Lemma effects_field_reported_witness :
  def_of (unwrapEffects
            (Schema (ZodObject
                       [("orderId", Schema (ZodString (fun _ => [])) (Some "Order ID"));
                        ("limit", @cliTypes.limit Fixtures.decimal_builtins None None)])
                    None))
  = ZodObject [("orderId", Schema (ZodString (fun _ => [])) (Some "Order ID"));
               ("limit", @cliTypes.limit Fixtures.decimal_builtins None None)] /\
  extractSchemaFields
    (Schema (ZodObject
               [("orderId", Schema (ZodString (fun _ => [])) (Some "Order ID"));
                ("limit", @cliTypes.limit Fixtures.decimal_builtins None None)])
            None) !! 1%nat
  = Some (effects_field "limit" None).
Proof.
  split; [reflexivity|].
  refine (proj1 (@effects_field_reported Fixtures.decimal_builtins
                   _ _ 1 "limit" _ _ None _ _)); reflexivity.
Defined.

(* ===================================================================== *)
(** * Properties of the runner *)
(* ===================================================================== *)

Section RunnerClaims.
Context `{Builtins}.
Context {World Data Result : Type}.
Context (safeParse : ZodType -> RawArgs -> SafeParseReturn Data).
Context (JSON_stringify : Result -> Thrown + string).

Abbreviation CommandMap := (@CommandMap World Data Result).
Abbreviation ClientClass := (@ClientClass World).
Abbreviation runCli := (runCli safeParse JSON_stringify).

(** The run when the help short-circuit applies. *)
Lemma runCli_help (commands : CommandMap) (newClient : ClientClass)
    (options : option RunCliOptions) (argv : list string) (w : World) :
  help_requested argv = true ->
  run (runCli commands newClient options argv) w
  = ({| world := w; client := None;
        trace := [ConsoleLog (generateHelp commands options)] |}, Exited 0).
Proof.
  intros Hhelp. unfold run, Validator.runCli, bind.
  unfold help_requested in Hhelp. rewrite Hhelp. reflexivity.
Qed.
(** X12.  Dates that increase strictly in the loaded quotes increase
    strictly in [data] and in the view; the dates of [data] are dates of the
    quotes in their order, and the dates of the view are the last dates of
    [data]. *)
Theorem dates_stay_increasing download asset quotes w :
  load_quotes download asset = Returned quotes →
  length (positions "Adj Close" (columns quotes)) = 1%nat →
  StronglySorted Z.lt (index quotes) → periods_at_least 0 w →
  ∃ data view,
    run_main download asset w = Returned (data, view) ∧
    StronglySorted Z.lt (index data) ∧
    StronglySorted Z.lt (index view) ∧
    index data `sublist_of` index quotes ∧
    index view `suffix_of` index data.
Proof.
  intros Hq Hadj Hs Hw.
  destruct (positions "Adj Close" (columns quotes)) as [|k [|]] eqn:Hk; try done.
  pose proof (increasing_NoDup _ Hs) as Hnd.
  exists (data_of quotes), (final_view w k (data_of quotes)).
  assert (Hsub : index (data_of quotes) `sublist_of` index quotes).
  { unfold index, data_of, dropna. simpl. apply fmap_sublist, sublist_filter. }
  assert (Hsd : StronglySorted Z.lt (index (data_of quotes)))
    by by eapply StronglySorted_sublist_of.
  split_and!; try done.
  - by apply run_main_spec.
  - rewrite final_view_index. eapply StronglySorted_sublist_of; [done|].
    apply sublist_drop.
  - rewrite final_view_index. apply suffix_drop.
Qed.

(** X13.  The "Adj Close" column of the view has a value that is not NaN at
    every date of the view: no null reaches the base line of the chart. *)
Theorem view_has_every_adjusted_close download asset quotes w :
  load_quotes download asset = Returned quotes → quote_frame quotes →
  periods_at_least 0 w →
  ∃ data view shown,
    run_main download asset w = Returned (data, view) ∧
    getitem "Adj Close" view = Returned shown ∧
    shown.*1 = index view ∧
    Forall (λ x, isna x.2 = false) shown.
Proof.
  intros Hq Hqf Hw.
  destruct (run_main_view download asset quotes w Hq Hqf Hw)
    as (k & Hrun & Hk & Hqs).
  set (data := data_of quotes) in *.
  exists data, (final_view w k data),
    (slice_from (- number_of_quotes w) (close_series k data)).
  assert (Hlen : length (index data) = length (close_cells k data))
    by by rewrite index_length, close_cells_length.
  split_and!; [done|apply final_view_close|..].
  - rewrite final_view_index. unfold close_series.
    by rewrite <- slice_from_fmap, fst_zip_same.
  - apply (Forall_fmap snd (λ c, isna c = false)).
    unfold close_series. rewrite <- slice_from_fmap, snd_zip_same by done.
    unfold slice_from. by apply Forall_drop.
Qed.

(** ** The properties above on the sample data *)

Lemma loc_finds_the_row_of_its_symbol_example :
  positions "Symbol" (header listed_table) = [0%nat] ∧
  NoDup (text_at 0 <$> body listed_table) ∧
  body listed_table !! 1%nat
  = Some ["AOS"; "A. O. Smith"; "Industrials"; "Building Products";
          "Milwaukee, Wisconsin"; "2017-07-26"; "91142"; "1916"] ∧
  ∃ c, load_sp500_components (Returned [listed_table]) = Returned c ∧
       loc_getitem "AOS" c
       = Returned (OneRow ["A. O. Smith"; "Industrials"; "Building Products";
                           "Milwaukee, Wisconsin"; "2017-07-26"; "91142";
                           "1916"]).
Proof.
  assert (H1 : positions "Symbol" (header listed_table) = [0%nat])
    by reflexivity.
  assert (H2 : NoDup (text_at 0 <$> body listed_table)) by compute_done.
  assert (H3 : body listed_table !! 1%nat
               = Some ["AOS"; "A. O. Smith"; "Industrials";
                       "Building Products"; "Milwaukee, Wisconsin";
                       "2017-07-26"; "91142"; "1916"]) by reflexivity.
  split_and!; [done..|].
  exact (loc_finds_the_row_of_its_symbol listed_table [] 0 1 _ H1 H2 H3).
Defined.

Lemma label_is_symbol_dash_security_example :
  positions "Symbol" (header listed_table) = [0%nat] ∧
  positions "Security" (header listed_table) = [1%nat] ∧
  NoDup (text_at 0 <$> body listed_table) ∧
  body listed_table !! 1%nat
  = Some ["AOS"; "A. O. Smith"; "Industrials"; "Building Products";
          "Milwaukee, Wisconsin"; "2017-07-26"; "91142"; "1916"] ∧
  ∃ c, load_sp500_components (Returned [listed_table]) = Returned c ∧
       format_symbol_label show_nothing "AOS" c
       = Returned "AOS - A. O. Smith" ∧
       company_title "AOS" c = Returned (Scalar "A. O. Smith").
Proof.
  assert (H1 : positions "Symbol" (header listed_table) = [0%nat])
    by reflexivity.
  assert (H2 : positions "Security" (header listed_table) = [1%nat])
    by reflexivity.
  assert (H3 : NoDup (text_at 0 <$> body listed_table)) by compute_done.
  assert (H4 : body listed_table !! 1%nat
               = Some ["AOS"; "A. O. Smith"; "Industrials";
                       "Building Products"; "Milwaukee, Wisconsin";
                       "2017-07-26"; "91142"; "1916"]) by reflexivity.
  split_and!; [done..|].
  exact (label_is_symbol_dash_security show_nothing listed_table [] 0 1 1 _
           H1 H2 H3 H4).
Defined.

Lemma companies_list_shows_four_columns_example :
  ∃ c c', load_sp500_components (Returned [listed_table]) = Returned c ∧
          companies_list c = Returned c' ∧
          fields c' = ["Security"; "GICS Sector"; "Date added"; "Founded"] ∧
          keys c' = ["MMM"; "AOS"; "ABT"].
Proof.
  set (c := mkComponents "Symbol" (delete 0%nat (header listed_table))
              ((λ r, (text_at 0 r, delete 0%nat r)) <$> body listed_table)).
  destruct (companies_list_shows_four_columns c) as (_ & _ & H).
  destruct H as (c' & k1 & k2 & k3 & k4 & Hc & Hf & Hk & _).
  - compute_done.
  - intros l Hl.
    repeat (apply elem_of_cons in Hl as [->|Hl]; [compute_done|]).
    by apply elem_of_nil in Hl.
  - exists c, c'. split; [reflexivity|]. split; [done|]. split; [done|].
    rewrite Hk. reflexivity.
Defined.

Lemma main_needs_the_adjusted_close_example :
  load_quotes unadjusted_download "MMM"
  = Returned (mkDataFrame (Some "Date") ["Close"; "Volume"]
                [(1, [5%float; 1000%float])]) ∧
  ("Adj Close" ∉ ["Close"; "Volume"]) ∧
  run_main unadjusted_download "MMM" sample_widgets = Raised KeyError.
Proof.
  assert (H1 : load_quotes unadjusted_download "MMM"
               = Returned (mkDataFrame (Some "Date") ["Close"; "Volume"]
                             [(1, [5%float; 1000%float])]))
    by reflexivity.
  assert (H2 : "Adj Close" ∉ ["Close"; "Volume"]) by compute_done.
  split_and!; [done..|].
  exact (main_needs_the_adjusted_close unadjusted_download "MMM" _
           sample_widgets H1 H2).
Defined.
Lemma optimize_code_writes_only_after_success_witness :
  files (fst (optimize_code (fun _ => Raise SyntaxError) (fun _ => Ok "")
                            "example.py" (mkWorld (fun _ => Some "for") [])))
  = files (mkWorld (fun _ => Some "for") []) /\
  stdout (fst (optimize_code (fun _ => Raise SyntaxError) (fun _ => Ok "")
                             "example.py" (mkWorld (fun _ => Some "for") [])))
  = stdout (mkWorld (fun _ => Some "for") [])
    ++ [Failed "example.py" SyntaxError] /\
  snd (optimize_code (fun _ => Raise SyntaxError) (fun _ => Ok "")
                     "example.py" (mkWorld (fun _ => Some "for") []))
  = Ok tt.
Proof.
  apply (proj1 (@optimize_code_writes_only_after_success
                  (fun _ => Raise SyntaxError) (fun _ => Ok "")
                  "example.py" (mkWorld (fun _ => Some "for") []))
               "for" SyntaxError);
    [reflexivity | reflexivity | left; reflexivity].
Defined.

(** ** A loop without its iterable *)

(** C9, as stated, fails on a [For] node built without [iter] over the
    target [(i, k)]: the test of the target stops the rule before [iter] is
    read, and the rewrite returns the module as it was instead of failing. *)
Lemma loop_without_iter_passes :
  getattr Samples.no_iter_tuple "iter" = Raise AttributeError /\
  rewrite (Module [Samples.no_iter_tuple]) =
  Ok (Module [Samples.no_iter_tuple]) /\
  ~ (exists e, rewrite (Module [Samples.no_iter_tuple]) = Raise e).
Proof.
  repeat split. intros [e H]. discriminate H.
Qed.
• • • • • • •
## Work order
What lines of the data include the word "SyntaxError"? Copy each of them.

## Response area
  files (fst (optimize_code (fun _ => Raise SyntaxError) (fun _ => Ok "")
  stdout (fst (optimize_code (fun _ => Raise SyntaxError) (fun _ => Ok "")
    ++ [Failed "example.py" SyntaxError] /\
  snd (optimize_code (fun _ => Raise SyntaxError) (fun _ => Ok "")
                  (fun _ => Raise SyntaxError) (fun _ => Ok "")
               "for" SyntaxError);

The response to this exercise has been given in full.